Responsibility should be encouraged in setting up standards in relation to the evaluation of the world and its products. If Hemingway and Michelangelo are breaking down systems that we are supposedly setting up then the power of what they have to offer should be the question.
Among the artistic world it is understood that a work should not be judged by the artist’s personal life. Hemingway’s book The Old Man and the Sea, illustrates a point of optimism and meaning in life which is a direct reversal of his personal life which ends in suicide as R. Reitsma pointed out. The “old man” fights the masses for his individuality and finds his satisfaction in the struggle with the fish. The tourists judge the outcome on material gains and therefore, upon seeing the skeleton of the fish judge the trip to be futile. Hemingway states in the novel that man can be destroyed but not defeated. It is in enduring that the old man finds durance. Is this the futility of life that R. Reitsma refers to? Is she judging on material gains?

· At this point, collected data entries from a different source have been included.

(* ===== verification/ChangeRequestsLimits.v ===== *)
(** The cache and the badges on concrete runs: the witnesses, a race the cache is
    written for, and where a badge is missing although its answer is there. *)
From S2P Require Import Prelude Json Text Entities View RegistryApi Journal Samples SourceControl SourceLimits ChangeRequests ChangeRequestsSafety BadgeState.

#[local] Existing Instance millis_chrono.
#[local] Existing Instance millis_instants.
#[local] Existing Instance string_config.
#[local] Existing Instance sample_json.
#[local] Existing Instance sample_gh.

(** Any answer is possible. *)
#[local] Instance any_lookup : CheckoutChangeRequestLookup :=
  {| may_inspect _ _ := True; may_answer _ _ := True |}.

Definition cr_play (ks : list CrStep) : option CheckoutChangeRequests := cr_run timing_default "d" ks (service_new 0).
Definition cr_sample (ks : list CrStep) : CheckoutChangeRequests := default (service_new 0) (cr_play ks).
Definition plays (ks : list CrStep) : bool := match cr_play ks with Some _ => true | None => false end.

Lemma step_allowed k s s' : cr_step timing_default "d" k s = Some s' -> allowed s k.
Proof.
  destruct k; cbn [cr_step allowed]; try done.
  - destruct answer; [|done]. destruct (sv_subs s !! i) as [u|]; [|done]. intros _. by exists u.
  - destruct answer; [|done]. destruct (sv_subs s !! i) as [u|]; [|done]. cbn. destruct (su_phase u) eqn:E; try done.
    intros _. by exists u, source, entry.
Qed.

Lemma run_reaches ks s s' : cr_run timing_default "d" ks s = Some s' -> rtc (cr_move timing_default "d") s s'.
Proof.
  revert s. induction ks as [|k ks IH]; intros s; cbn [cr_run]; [by intros [= ->]|].
  destruct (cr_step _ _ k s) as [s1|] eqn:E; [|done]. intros H. eapply rtc_l; [|by apply IH].
  exists k. split; [by eapply step_allowed|done].
Qed.

Lemma cr_run_app ks ks' s :
  cr_run timing_default "d" (ks ++ ks') s = s1 ← cr_run timing_default "d" ks s; cr_run timing_default "d" ks' s1.
Proof.
  revert s. induction ks as [|k ks IH]; intros s; [done|]. cbn. destruct (cr_step _ _ k s); [apply IH|done].
Qed.

Lemma sample_reached ks : plays ks = true -> rtc (cr_move timing_default "d") (service_new 0) (cr_sample ks).
Proof.
  unfold plays, cr_sample. destruct (cr_play ks) as [s|] eqn:E; [|done]. intros _. by eapply run_reaches.
Qed.

Lemma sample_more ks ks' :
  plays (ks ++ ks') = true -> cr_run timing_default "d" ks' (cr_sample ks) = Some (cr_sample (ks ++ ks')).
Proof.
  unfold plays, cr_sample, cr_play. rewrite cr_run_app.
  destruct (cr_run _ _ ks _) as [s|]; [|done]. cbn. by destruct (cr_run _ _ ks' s).
Qed.

Lemma one_step k s s' :
  cr_run timing_default "d" [k] s = Some s' -> exists s1, cr_step timing_default "d" k s = Some s1 /\ s1 = s'.
Proof. cbn. destruct (cr_step _ _ k s) as [s1|]; [|done]. intros [= ->]. eauto. Qed.

(** Subscription [i] asks about entry [e]. *)
Definition asks_b (i e : nat) (s : CheckoutChangeRequests) : bool :=
  match sv_subs s !! i with Some u => asking u e | None => false end.

Lemma asks_b_spec i e s :
  asks_b i e s = true -> exists u source, sv_subs s !! i = Some u /\ su_phase u = Asking source e.
Proof.
  unfold asks_b, asking. destruct (sv_subs s !! i) as [u|]; [|done]. destruct (su_phase u) eqn:E; try done.
  intros ->%Nat.eqb_eq. eauto.
Qed.

Definition heap_has (e : nat) (s : CheckoutChangeRequests) : bool := bool_decide (e ∈ dom (sv_heap s)).

Lemma heap_has_spec e s : heap_has e s = true -> exists c, sv_heap s !! e = Some c.
Proof. unfold heap_has. intros H%bool_decide_eq_true%elem_of_dom. exact H. Qed.

Definition feature : CheckoutSourceContext := sample_source "feature".
Definition to_question (i : nat) : list CrStep := [KPoll i; KInspected i (inl feature); KEntry i; KLock i].
Definition a_pull : ChangeRequestSummary :=
  mk_summary "github" 94 "Fix" "https://github.com/acme/postillion/pull/1" CrsOpen "main" "feature".

Definition first_question : list CrStep := KWatch 0 "/co" "id" :: to_question 0.
Definition first_answer : list CrStep := [KAnswered 0 7 (inl (Some a_pull))].
(** Told at once, polled again, it sleeps fifteen seconds at a time. *)
Definition later : list CrStep := to_question 0 ++ [KTick 120000; KWake 0] ++ to_question 0.

Lemma questions_spaced_witness :
  sv_now (cr_sample first_question) + 120000 <= sv_now (cr_sample ((first_question ++ first_answer) ++ later)).
Proof.
  destruct (asks_b_spec 0 0 (cr_sample first_question)) as (u & source & Hi & Hp); [vm_compute; reflexivity|].
  destruct (asks_b_spec 0 0 (cr_sample ((first_question ++ first_answer) ++ later))) as (v & source' & Hj & Hv);
    [vm_compute; reflexivity|].
  destruct (heap_has_spec 0 (cr_sample first_question)) as [c Hc]; [vm_compute; reflexivity|].
  assert (cr_run timing_default "d" first_answer (cr_sample first_question) =
          Some (cr_sample (first_question ++ first_answer))) as Hr by (apply sample_more; vm_compute; reflexivity).
  destruct (one_step _ _ _ Hr) as (s1 & Hs & Hs1).
  apply (questions_spaced timing_default "d" 0 (cr_sample first_question) 0 u source 0 c 7 (inl (Some a_pull)) s1
           (cr_sample ((first_question ++ first_answer) ++ later)) 0 v source'); try assumption.
  - apply sample_reached. vm_compute. reflexivity.
  - by eapply step_allowed.
  - rewrite Hs1. eapply run_reaches. apply sample_more. vm_compute. reflexivity.
Defined.

(** *** Leases *)

(** Two counts reach nothing before either takes the lock: the first of them
    evicts, a new watcher caches a new entry, and the second leaves it alone
    because it is not its own. *)
Definition race : list CrStep :=
  [KWatch 0 "/a" "id"; KPoll 0; KInspected 0 (inl feature); KDropStream 0; KDecrement 0;
   KWatch 1 "/a" "id"; KPoll 1; KInspected 1 (inl feature); KDropStream 1; KDecrement 0;
   KEvict 0; KWatch 2 "/a" "id"; KPoll 2; KInspected 2 (inl feature); KEvict 0; KEntry 2].

Definition wants_b (i e : nat) (s : CheckoutChangeRequests) : bool :=
  match sv_subs s !! i with
  | Some u => match su_phase u with Wanting _ e' => (e' =? e)%nat | _ => false end
  | None => false
  end.

Example late_evict_spares_new_entry :
  (plays race && wants_b 2 1 (cr_sample race) && bool_decide (size (sv_entries (cr_sample race)) = 1%nat))%bool = true.
Proof. vm_compute. reflexivity. Qed.

Definition cached_b (k : ChangeRequestCacheKey) (s : CheckoutChangeRequests) : bool :=
  bool_decide (is_Some (sv_entries s !! k)).

Lemma leases_keep_entries_witness :
  exists i u e, sv_subs (cr_sample race) !! i = Some u /\ su_lease u = Some (cache_key "id" feature, e).
Proof.
  destruct (leases_keep_entries timing_default "d" 0 (cr_sample race)) as (_ & _ & H).
  - apply sample_reached. vm_compute. reflexivity.
  - apply H.
    + apply nil_length_inv. vm_compute. reflexivity.
    + apply nil_length_inv. vm_compute. reflexivity.
    + apply (bool_decide_unpack _). vm_compute. exact I.
Defined.

(** A stream that is dropped while it asks gives the lock back and no answer is
    counted: the next one asks again at once. *)
Definition abandoned_question : list CrStep :=
  first_question ++ [KWatch 1 "/co" "id"; KPoll 1; KInspected 1 (inl feature); KEntry 1; KDropStream 0; KLock 1].

Example dropped_question_is_repeated :
  (plays abandoned_question && asks_b 1 0 (cr_sample abandoned_question) && (sv_now (cr_sample abandoned_question) =? 0))%bool = true.
Proof. vm_compute. reflexivity. Qed.

(** *** Badges *)

Definition badge_chat (cwd branch checkout : string) : Chat :=
  mk_chat "c" "d" None false (Some cwd) (Some branch) (Some checkout) None None None 0 None None None None None.

Definition told_status : CheckoutChangeRequestStatus := mk_status "id" "d" "/co" "feature" (Some a_pull) 7.

(** What git says of the checkout. *)
Definition git_answers : list (ProcessOutput + ProcessRunError) :=
  [says "/co"; says "feature"; says "origin/feature"; says "origin"; says "git@github.com:acme/postillion.git"; fails ""].

Example feature_inspected : inspect script "/co" git_answers = (inl feature, []).
Proof. vm_compute. reflexivity. Qed.

Example feature_answered : resolve_github_source script feature branch_answers = (inl (Some a_pull), []).
Proof. vm_compute. reflexivity. Qed.

Definition cwd_of (i : nat) (s : CheckoutChangeRequests) : option string := su_cwd <$> sv_subs s !! i.
Definition asked_source (i : nat) (s : CheckoutChangeRequests) : option CheckoutSourceContext :=
  u ← sv_subs s !! i; match su_phase u with Asking source _ => Some source | _ => None end.
Definition fields (x : CheckoutChangeRequestStatus)
    : string * string * string * string * option ChangeRequestSummary * Z :=
  (st_checkout_id x, st_device_id x, st_cwd x, st_branch x, st_change_request x, st_updated_at x).
Definition received (i : nat) (s : CheckoutChangeRequests) :=
  match sv_subs s !! i with Some u => fields <$> su_received u | None => [] end.

Lemma cwd_of_spec i s cwd : cwd_of i s = Some cwd -> exists u, sv_subs s !! i = Some u /\ su_cwd u = cwd.
Proof. unfold cwd_of. destruct (sv_subs s !! i) as [u|]; [|done]. intros [= <-]. eauto. Qed.

Lemma asked_source_spec i s source :
  asked_source i s = Some source -> exists u e, sv_subs s !! i = Some u /\ su_phase u = Asking source e.
Proof.
  unfold asked_source. destruct (sv_subs s !! i) as [u|]; [|done]. cbn. destruct (su_phase u) eqn:E; try done.
  intros [= ->]. eauto.
Qed.

Lemma received_spec i s x : received i s = [fields x] -> exists u, sv_subs s !! i = Some u /\ x ∈ su_received u.
Proof.
  unfold received. destruct (sv_subs s !! i) as [u|]; [|done]. intros H. exists u. split; [done|].
  destruct (su_received u) as [|y [|z l]]; try done. apply list_elem_of_singleton.
  destruct x, y. cbn in H. unfold fields in H. cbn in H. by injection H as -> -> -> -> -> ->.
Qed.

(** A step of a sample that the lookup at hand allows. *)
Lemma sample_step (Lk : CheckoutChangeRequestLookup) ks k :
  plays (ks ++ [k]) = true -> allowed (Lk := Lk) (cr_sample ks) k ->
  rtc (cr_move (Lk := Lk) timing_default "d") (service_new 0) (cr_sample ks) ->
  rtc (cr_move (Lk := Lk) timing_default "d") (service_new 0) (cr_sample (ks ++ [k])).
Proof.
  intros Hp Ha Hr. eapply rtc_r; [exact Hr|]. exists k. split; [done|].
  destruct (one_step k _ _ (sample_more ks [k] Hp)) as (s1 & Hs & <-). exact Hs.
Qed.

Lemma told_by_script : told script told_status.
Proof.
  set (Lk := resolver_lookup script). set (ks := first_question ++ first_answer).
  assert (rtc (cr_move (Lk := Lk) timing_default "d") (service_new 0) (cr_sample ks)) as Hr.
  { change ks with (((((([] ++ [KWatch 0 "/co" "id"]) ++ [KPoll 0]) ++ [KInspected 0 (inl feature)]) ++ [KEntry 0]) ++
                      [KLock 0]) ++ first_answer).
    apply sample_step; [vm_compute; reflexivity| |].
    { destruct (asked_source_spec 0 (cr_sample first_question) feature) as (u & e & Hi & Hp); [vm_compute; reflexivity|].
      exists u, feature, e. split; [exact Hi|]. split; [exact Hp|]. exists branch_answers, []. exact feature_answered. }
    apply sample_step; [vm_compute; reflexivity|exact I|].
    apply sample_step; [vm_compute; reflexivity|exact I|].
    apply sample_step; [vm_compute; reflexivity| |].
    { destruct (cwd_of_spec 0 (cr_sample [KWatch 0 "/co" "id"; KPoll 0]) "/co") as (u & Hi & Hc); [vm_compute; reflexivity|].
      exists u. split; [exact Hi|]. rewrite Hc. exists git_answers, []. exact feature_inspected. }
    apply sample_step; [vm_compute; reflexivity|exact I|].
    apply sample_step; [vm_compute; reflexivity|exact I|]. apply rtc_refl. }
  destruct (received_spec 0 (cr_sample ks) told_status) as (u & Hi & Hx); [vm_compute; reflexivity|].
  exists timing_default, "d", 0, (cr_sample ks), 0%nat, u. split; [exact Hr|]. split; [exact Hi|exact Hx].
Qed.

Definition badge_steps (cwd : string) : list WatchStep :=
  [WAttach; WChats [badge_chat cwd "feature " "id"]; WSnapshot (mk_watch_key "d" cwd) told_status].

Definition snapshots_of (w : Watches) : list CheckoutChangeRequestStatus :=
  (map_to_list (cl_snapshots (wa_change_requests w))).*2.


(** ** Limits *)

Definition shows (ks : list WatchStep) (chat : Chat) : option N :=
  let w := watch_run ks watches_new in sm_number <$> badge w (snapshots_of w) chat.

Example badge_shown : shows (badge_steps "/co") (badge_chat "/co" "feature " "id") = Some 94%N.
Proof. vm_compute. reflexivity. Qed.

(** A chat that works in a subdirectory of its checkout never has a badge: the
    status carries the root, and the directories are compared even when both
    sides name the same checkout. *)
Example subdirectory_hides_badge : shows (badge_steps "/co/sub") (badge_chat "/co/sub" "feature " "id") = None.
Proof. vm_compute. reflexivity. Qed.

(** A device refuses the method and its next word is a newer version: the refusal
    is forgotten before the ended task is, so the checkout counts as watched
    and is never watched again. *)
Definition old_device (version : string) : Device := mk_device "d" "D" "linux" None None (Some version).

Definition upgrade : list WatchStep :=
  [WAttach; WDevices [old_device "1"]; WChats [badge_chat "/co" "feature" "id"];
   WUnknownMethod (mk_watch_key "d" "/co"); WDevices [old_device "2"]].

Definition ended_but_wanted (w : Watches) : bool :=
  bool_decide (mk_watch_key "d" "/co" ∈ wanted w) && bool_decide (wa_tasks w !! mk_watch_key "d" "/co" = Some Over).

Example upgrade_keeps_ended_watch :
  ended_but_wanted (watch_run (upgrade ++ [WChats [badge_chat "/co" "feature" "id"]; WDevices [old_device "3"]]) watches_new)
    = true.
Proof. vm_compute. reflexivity. Qed.

(** With a frame in between the watch comes back. *)
Example upgrade_after_a_frame :
  ended_but_wanted (watch_run ([WAttach; WDevices [old_device "1"]; WChats [badge_chat "/co" "feature" "id"];
    WUnknownMethod (mk_watch_key "d" "/co"); WSpaces []; WDevices [old_device "2"]]) watches_new) = false.
Proof. vm_compute. reflexivity. Qed.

In an autobiography by Hemingway there would possibly be the pessimism and futility of life, but is this a basis to exclude from one’s reading list a book which prods one on to know himself and choose that life which has the most meaning for him? Is not that why you as a reader are even a subscriber to the Beacon Lights? You enjoy the articles and they give you a deeper meaning for your life through the questions it may ask and answer.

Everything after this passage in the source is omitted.